## WORK REQUEST:
Locate each line of the material that contains "repeat", then return it.

## RAW DATA:

(* ===== verification/RoutingExamples.v ===== *)
(** * Runs of the routing table

    Concrete tables and events: the properties of the routing table applied to
    them, and the cases its differences get wrong. *)
From Stdlib Require Import ZArith Lia.
From S2P Require Import Prelude GoStd Routes RoutingTable RoutingProps.

#[local] Instance endpoint_key_range : RangeAt EndpointKey := canonical_range_at EndpointKey.
#[local] Instance hash_range : RangeAt RHash := canonical_range_at RHash.
#[local] Instance pair_range : RangeAt (RHash * Endpoint) := canonical_range_at (RHash * Endpoint).
#[local] Instance routing_key_range : RangeAt RoutingKey := canonical_range_at RoutingKey.

(** Routing data whose text is the hostname of one route to port 8080. *)
Definition ex_json : RouteJson :=
  {| unmarshal_cf := fun s => ([mkCFRoute [s] 8080 "" "" "" ""], true);
     unmarshal_tcp := fun s => ([mkTCPRoute s 1024 8080 None false false], true);
     unmarshal_internal := fun s => ([s], true);
     json_normal := fun s => Some s |}.

#[local] Existing Instance ex_json.

Definition ex_desired (hostname : string) (instances : Z) (tag : Z) : DesiredLRP :=
  mkDesiredLRP "process" "domain" "log" instances (Some {["cf-router" := Some hostname]}) ∅
    (Some (mkTag "epoch" tag)).

Definition ex_actual (guid : string) (index presence tag port : Z) : ActualLRP :=
  mkActualLRP "process" index guid "10.0.0.1" "10.255.0.1" "" [Some (mkLRPPortMapping 8080 port 0 0)]
    PreferredAddressUnknown presence 0 (mkTag "epoch" tag) "z1" ActualLRPStateRunning None "domain" "cell".

Definition ex_key : RoutingKey := NewRoutingKey "process" 8080.
Definition ex_http : TableConfig := http_config false.

(** Where the instances of the examples are: a guid has one port. *)
Definition ex_addr (k : RoutingKey) (guid : string) : Endpoint :=
  if bool_decide (guid = "i0") then norm (endpoint_of (ex_actual "i0" 0 0 1 61000) (mkLRPPortMapping 8080 61000 0 0))
  else norm (endpoint_of (ex_actual "i1" 1 0 1 61001) (mkLRPPortMapping 8080 61001 0 0)).

Definition ex_events : list TableEvent :=
  [EvSetRoutes None (Some (ex_desired "a.example.com" 2 1));
   EvAdd (ex_actual "i0" 0 0 1 61000);
   EvAdd (ex_actual "i1" 1 0 1 61001);
   EvAdd (ex_actual "i0" 0 ActualLRP_Evacuating 2 61000);
   EvRemove (ex_actual "i0" 0 0 2 61000);
   EvSetRoutes (Some (ex_desired "a.example.com" 2 1)) (Some (ex_desired "b.example.com" 1 2));
   EvSwap empty_table {["domain"]}].

Lemma ex_lrp_addressed guid index presence tag port :
  (guid = "i0" /\ index = 0%Z /\ port = 61000%Z) \/ (guid = "i1" /\ index = 1%Z /\ port = 61001%Z) ->
  lrp_addressed ex_http ex_addr (ex_actual guid index presence tag port).
Proof.
  intros Hlrp e [->|[]%not_elem_of_nil]%elem_of_cons. by destruct Hlrp as [(-> & -> & ->)|(-> & -> & ->)].
Qed.

Lemma ex_tagged h n tag : tagged (Some (ex_desired h n tag)).
Proof. intros l [= <-]. eauto. Qed.

(** Routes of the examples, all of one key, told apart by their hostname. *)
Definition ex_route (hostname : string) : routeMapping := HTTP (mkRoute hostname "" "" "log" "" ∅ "").
Definition ex_wanted (k : RoutingKey) (r : routeMapping) : Prop := k = ex_key /\ exists hostname, r = ex_route hostname.

Lemma ex_told_apart : told_apart ex_http ex_addr ex_wanted.
Proof.
  intros k r g k' r' g' [-> [h ->]] [-> [h' ->]] Hg Hg' Hm. revert Hm. rewrite <- Hg, <- Hg'. clear. unfold ex_addr.
  destruct (bool_decide (g = _)), (bool_decide (g' = _)); intros [=]; by subst.
Qed.

Lemma ex_routes_desired h n tag : h = "a.example.com" \/ h = "b.example.com" ->
  routes_desired ex_http ex_wanted (Some (ex_desired h n tag)).
Proof.
  intros Hh k routes r. assert (routesGenerator ex_http (Some (ex_desired h n tag)) = {[ex_key := [ex_route h]]}) as ->.
  { destruct Hh as [-> | ->]; reflexivity. }
  intros [<- <-]%lookup_singleton_Some ->%list_elem_of_singleton. split; [done|]. by eexists.
Qed.

Lemma routers_follow_table_witness :
  exists T ems, run_events ex_http 0 empty_table ex_events = Some (T, ems) /\
    forall dss, Forall2 (fun em ds => ds ≡ₚ emitted em) ems dss -> in_step ex_http (foldl receive [] (concat dss)) (entry T).
Proof.
  apply (routers_follow_table ex_http ex_addr ex_wanted 0 ex_events).
  - exists false, false. by left.
  - exact ex_told_apart.
  - repeat (apply Forall_cons; split); [| | | | | | |apply Forall_nil; exact I]; simpl.
    1, 6: split_and!; first [apply ex_tagged|by intros l [=]|apply ex_routes_desired; auto].
    1, 2, 3: apply ex_lrp_addressed; auto.
    1: exact I.
    intros k. apply no_entry_ok.
Defined.

(** What each event registers and unregisters; the last sync withdraws what
    is left. *)
Example ex_events_messages :
  option_map (fun st : internalRoutingTable * list Emission =>
    map (fun em => (length (sent_registrations em), length (sent_unregistrations em))) st.2)
    (run_events ex_http 0 empty_table ex_events) = Some [(0, 0); (1, 0); (1, 0); (0, 0); (0, 0); (1, 2); (0, 1)].
Proof. vm_compute. reflexivity. Qed.

(** The router is not left empty: before the last sync it holds the second
    route for the instance that is still wanted. *)
Example ex_events_advertise :
  (fun st => elements (advertised (entry st.1 ex_key))) <$> run_events ex_http 0 empty_table (take 6 ex_events) =
  Some [(Hash (HTTP (mkRoute "b.example.com" "" "" "log" "" ∅ "")), ex_addr ex_key "i0")].
Proof. vm_compute. reflexivity. Qed.

(** ** One change *)

Definition ex_endpoint (guid : string) (index presence tag port : Z) : Endpoint :=
  endpoint_of (ex_actual guid index presence tag port) (mkLRPPortMapping 8080 port 0 0).

Definition ex_endpoints (l : list Endpoint) : gmap EndpointKey Endpoint :=
  list_to_map ((fun e => (Endpoint_key e, e)) <$> l).

Definition ex_entry (routes : list routeMapping) (l : list Endpoint) : RoutableEndpoints :=
  mkRoutableEndpoints "domain" routes (ex_endpoints l) 2 (Some (mkTag "epoch" 1)).

(** Instance [i0] moves from running to evacuating, [i1] appears and one of two
    routes goes away. *)
Definition ex_old : RoutableEndpoints :=
  ex_entry [ex_route "a"; ex_route "b"] [ex_endpoint "i0" 0 0 1 61000].
Definition ex_new : RoutableEndpoints :=
  ex_entry [ex_route "a"] [ex_endpoint "i0" 0 ActualLRP_Evacuating 2 61000; ex_endpoint "i1" 1 0 1 61001].

Lemma ex_change_steady :
  keyed (re_Endpoints ex_old) /\ keyed (re_Endpoints ex_new) /\ steady (re_Endpoints ex_old) (re_Endpoints ex_new).
Proof.
  apply (addressed_steady ex_addr (fun _ _ => True) ex_key); (split; [|done]).
  - apply (bool_decide_unpack (map_Forall (fun ek e =>
      Endpoint_key e = ek /\ norm e = ex_addr ex_key (e_InstanceGUID e)) (re_Endpoints ex_old))).
    vm_compute. exact I.
  - apply (bool_decide_unpack (map_Forall (fun ek e =>
      Endpoint_key e = ek /\ norm e = ex_addr ex_key (e_InstanceGUID e)) (re_Endpoints ex_new))).
    vm_compute. exact I.
Qed.

Lemma diff_tracks_entry_witness :
  tracks [] ex_old ex_new /\
  elements (pairs_of (change_registrations [] ex_old ex_new)) = [(Hash (ex_route "a"), ex_addr ex_key "i1")] /\
  elements (pairs_of (change_unregistrations [] ex_old ex_new)) = [(Hash (ex_route "b"), ex_addr ex_key "i0")].
Proof.
  split; [|split; vm_compute; reflexivity].
  apply (diff_tracks_entry ex_http [] ex_old ex_new); apply ex_change_steady.
Defined.

(** Without one address for both presences a withdrawn endpoint can be
    forgotten: both endpoints of [i0] are withdrawn, and the diff stores them
    under the same key, so that only one of them is unregistered. *)
Example unregistration_lost :
  let old := ex_entry [ex_route "a"] [ex_endpoint "i0" 0 0 1 61000; ex_endpoint "i0" 0 ActualLRP_Evacuating 1 61005] in
  let new := ex_entry [ex_route "a"] [ex_endpoint "i0" 0 ActualLRP_Evacuating 2 61009] in
  (fun p => e_Port p.1.2) <$> map_to_list (change_unregistrations [] old new) = [61000]%Z.
Proof. vm_compute. reflexivity. Qed.

(** ** A domain that is lost *)

Definition ex_bulk : internalRoutingTable :=
  match SetRoutes ex_http [] empty_table None (Some (ex_desired "a.example.com" 2 1)) with
  | Some st => (AddEndpoint ex_http [] st.1 (ex_actual "i0" 0 0 1 61000)).1
  | None => empty_table
  end.

Definition ex_added : internalRoutingTable := (AddEndpoint ex_http [0] empty_table (ex_actual "i0" 0 0 1 61000)).1.
Definition ex_synced : internalRoutingTable := (Swap ex_http [1] ex_added ex_bulk {["domain"]}).1.

(** The instance is seen first, the next sync brings its desired LRP; then the
    desired LRP is gone, its domain is fresh, and the route stays. *)
Lemma lost_domain_never_fresh_witness :
  exists e', irt_entries (swaps ex_http 2 ex_synced [(empty_table, {["domain"]}); (empty_table, {["domain"]})]) !! ex_key = Some e' /\
    re_Domain e' = "" /\ Hash (ex_route "a.example.com") ∈ Hash <$> re_Routes e'.
Proof.
  assert (irt_entries ex_synced !! ex_key =
    Some (mkRoutableEndpoints "" [ex_route "a.example.com"] (ex_endpoints [ex_endpoint "i0" 0 0 1 61000]) 2
            (Some (mkTag "epoch" 1)))) as Hs by (vm_compute; reflexivity).
  assert ("" ∉ ({["domain"]} : gset string)) as Hd by (by apply not_elem_of_singleton).
  assert (Forall (fun od : internalRoutingTable * gset string => "" ∉ od.2)
    [(empty_table, {["domain"]}); (empty_table, {["domain"]})]) as Hl by (by repeat apply Forall_cons_2).
  assert (is_Some (irt_entries ex_added !! ex_key)) as Ha by (eexists; vm_compute; reflexivity).
  exact (lost_domain_never_fresh ex_http 0 empty_table (ex_actual "i0" 0 0 1 61000) ex_key
           [(empty_table, {["domain"]}); (empty_table, {["domain"]})] _ (ex_route "a.example.com")
           eq_refl Hl ex_bulk {["domain"]} Hd Hs Ha
           (list_elem_of_here _ _)).
Defined.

## TASK ANSWER:
  - repeat (apply Forall_cons; split); [| | | | | | |apply Forall_nil; exact I]; simpl.
    [(empty_table, {["domain"]}); (empty_table, {["domain"]})]) as Hl by (by repeat apply Forall_cons_2).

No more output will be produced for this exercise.